Former city comptroller and mayoral hopeful Bill Thompson made a brief appearance at the town hall, saying the flooding issue in southeast Queens is unfair and needs to be resolved soon. Photo by Karen Frantz
TimesLedger Newspapers

Community members gathered at York College last Thursday to discuss a persistent problem in southeast Queens: flooding.

And many of the stories residents shared were harrowing.

One woman said she was so often affected by flooding she worried homes on her block would be inundated with water during Sandy and someone would die. A man said his doctor told him he could not let his children live in his basement because it was infested with mold. And another story was shared about a woman who had to swim out of her basement to safety during a flood.

“My basement is completely gone,” said one man, who said it was lost to mold.

Flooding has dogged southeast Queens since the late 1990s, when wells that supplied the region’s drinking water by pumping water from the ground were closed and the area was moved onto the city’s water system. Since that time, the groundwater level has risen sharply — one estimate had it rising 35 feet — and that causes the area to flood frequently, sometimes during the slightest rain.

“We’re looking to do everything we can to try to get a solution to this problem,” said state Assemblyman William Scarborough (D-St. Albans) at the meeting.

He said he recently introduced a bill in the Assembly that would require the city to take action to mitigate problems when it contributes to an environmental crisis.

And he said legal remedies may be available. He introduced an attorney, Mark Seitelman, who said he would be willing to take on some individual property lawsuits against the city, which may later be consolidated into one case.
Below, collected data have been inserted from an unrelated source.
(* ===== verification/InventorySpec.v ===== *)
(** * Inventory: laws of values and schemas

    Induction over scalars and value types, the total order of scalars, equality of value
    types, and what an accepted scalar or an extended schema guarantees. *)
From S2P Require Import Prelude Ordered Text External InventoryValue InventorySource InventoryField.
From S2P Require Import InventoryResolve.

(** ** Scalars *)
Section ScalarInduction.
Context `{OF : OrderedFloat} (P : Scalar -> Prop).
Hypothesis Hleaf : forall v, (forall l, v <> SArray l) -> (forall m, v <> SObject m) -> P v.
Hypothesis Harray : forall l, (forall v, v ∈ l -> P v) -> P (SArray l).
Hypothesis Hobject : forall m, (forall k v, (k, v) ∈ m -> P v) -> P (SObject m).
Fixpoint Scalar_tree_ind (v : Scalar) : P v.
Proof.
  destruct v as [s|i|n|l|m|b|t]; [by apply Hleaf..| | |by apply Hleaf|by apply Hleaf].
  - apply Harray. apply Forall_forall. revert l. fix IHl 1.
    intros [|v l]; constructor; [apply Scalar_tree_ind|apply IHl].
  - apply Hobject. assert (Forall (fun e => P e.2) m) as Hm.
    { revert m. fix IHm 1. intros [|[k v] m]; constructor; [apply Scalar_tree_ind|apply IHm]. }
    rewrite Forall_forall in Hm. intros k v Hin. apply (Hm _ Hin).
Qed.
End ScalarInduction.

Section ScalarOrder.
Context `{OF : OrderedFloat}.
Implicit Types v w : Scalar.

Definition member_cmp (e e' : rstr * Scalar) : comparison :=
  match e, e' with (k, v), (k', v') => then_cmp (cmp k k') (scalar_cmp v v') end.
Lemma member_cmp_eq e e' :
  (forall w, scalar_cmp e.2 w = Eq <-> e.2 = w) -> member_cmp e e' = Eq <-> e = e'.
Proof.
  destruct e as [k v], e' as [k' v']; simpl. intros IH.
  destruct (cmp k k') eqn:E; simpl.
  - apply cmp_eq in E as ->. rewrite IH. naive_solver.
  - split; [done|]. intros [= -> ->]. by rewrite cmp_refl in E.
  - split; [done|]. intros [= -> ->]. by rewrite cmp_refl in E.
Qed.
Ltac other_rank :=
  try (by split; [let E := fresh in intros E; vm_compute in E; discriminate E|congruence]).
Lemma scalar_cmp_eq v w : scalar_cmp v w = Eq <-> v = w.
Proof.
  revert w. induction v as [v Hl Hm|l IH|m IH] using Scalar_tree_ind; intros w.
  - destruct v; try (by destruct (Hl _ eq_refl)); try (by destruct (Hm _ eq_refl)); destruct w; simpl;
      other_rank; rewrite cmp_eq; naive_solver.
  - destruct w as [| | |l2| | |]; simpl; other_rank.
    change (list_cmp_by scalar_cmp l l2 = Eq <-> SArray l = SArray l2).
    rewrite list_cmp_by_eq by (intros a b Ha; by apply IH). naive_solver.
  - destruct w as [| | | |m'| |]; simpl; other_rank.
    change (list_cmp_by member_cmp m m' = Eq <-> SObject m = SObject m').
    rewrite list_cmp_by_eq; [naive_solver|]. intros [k a] b Ha. apply member_cmp_eq. intros. by eapply IH.
Qed.
Lemma scalar_cmp_opp v w : scalar_cmp w v = CompOpp (scalar_cmp v w).
Proof.
  revert w. induction v as [v Hl Hm|l IH|m IH] using Scalar_tree_ind; intros w.
  - destruct v; try (by destruct (Hl _ eq_refl)); try (by destruct (Hm _ eq_refl)); destruct w; simpl;
      try done; apply cmp_opp.
  - destruct w; simpl; try done.
    apply (list_cmp_by_opp scalar_cmp). intros a b Ha. by apply IH.
  - destruct w as [| | | |m'| |]; simpl; try done.
    change (list_cmp_by member_cmp m' m = CompOpp (list_cmp_by member_cmp m m')).
    apply list_cmp_by_opp. intros [k a] [k' b] Ha. simpl.
    rewrite (cmp_opp k k'), (IH k a Ha b). by destruct (cmp k k').
Qed.
Lemma scalar_cmp_trans v w x :
  scalar_cmp v w = Lt -> scalar_cmp w x = Lt -> scalar_cmp v x = Lt.
Proof.
  revert w x. induction v as [v Hl Hm|l IH|m IH] using Scalar_tree_ind; intros w x.
  - destruct v; try (by destruct (Hl _ eq_refl)); try (by destruct (Hm _ eq_refl)); destruct w; simpl; try done;
      destruct x; simpl; try done; apply cmp_trans.
  - destruct w; simpl; try done; destruct x; simpl; try done.
    apply (list_cmp_by_trans scalar_cmp); [apply scalar_cmp_eq|]. intros a b c Ha. by apply IH.
  - destruct w as [| | | |m'| |]; simpl; try done; destruct x as [| | | |m''| |]; simpl; try done.
    apply (list_cmp_by_trans member_cmp).
    + intros e e'. apply member_cmp_eq, scalar_cmp_eq.
    + intros [k a] [k' b] [k'' c] Ha. simpl.
      destruct (cmp k k') eqn:E1; simpl; [|intros _|done].
      * apply cmp_eq in E1 as ->. destruct (cmp k' k'') eqn:E2; simpl; try done. by eapply IH.
      * destruct (cmp k' k'') eqn:E2; simpl; [|intros _|done].
        -- apply cmp_eq in E2 as ->. by rewrite E1.
        -- by rewrite (cmp_trans _ _ _ E1 E2).
Qed.
#[export] Instance scalar_ord_laws : OrdLaws Scalar.
Proof. split; [apply scalar_cmp_eq|intros; apply scalar_cmp_opp|apply scalar_cmp_trans]. Qed.
#[export] Instance scalar_eq_dec : EqDecision Scalar := ord_eq_dec.
End ScalarOrder.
He said the most important way to effect change was legislatively, but “another way of getting some change is if the city has to pay money in damages,” he said.

Scarborough also said a March 22 rally demanding action is planned in front of the city Department of Environmental Protection, which he said owns the wells.

But ultimately, he said, the time for action is now.

“You have to remember, this is Mayor Bloomberg’s last year,” he said, saying that the process would have to start all over again under a new administration. He called for a comprehensive plan to be in the works before the city budget is passed.

“We want to push for a solution now,” he said.

The meeting at the college, on 94-20 Guy R .Brewer Blvd., drew several other elected officials, leaders of local community boards and staff members from mayoral candidates City Council Speaker Christine Quinn’s (D-Manhattan) and city Comptroller John Liu’s offices. Mayoral hopeful Bill Thompson, former city comptroller, also made an appearance.

Scarborough said DEP told him in a recent meeting that it is not responsible for fixing the rising groundwater levels and the soonest the agency plans on doing anything to alleviate the problem is in 2018. At that time, the agency would open some wells again to serve as an alternative water supply while an aqueduct that carries water to the city from upstate is down for repairs.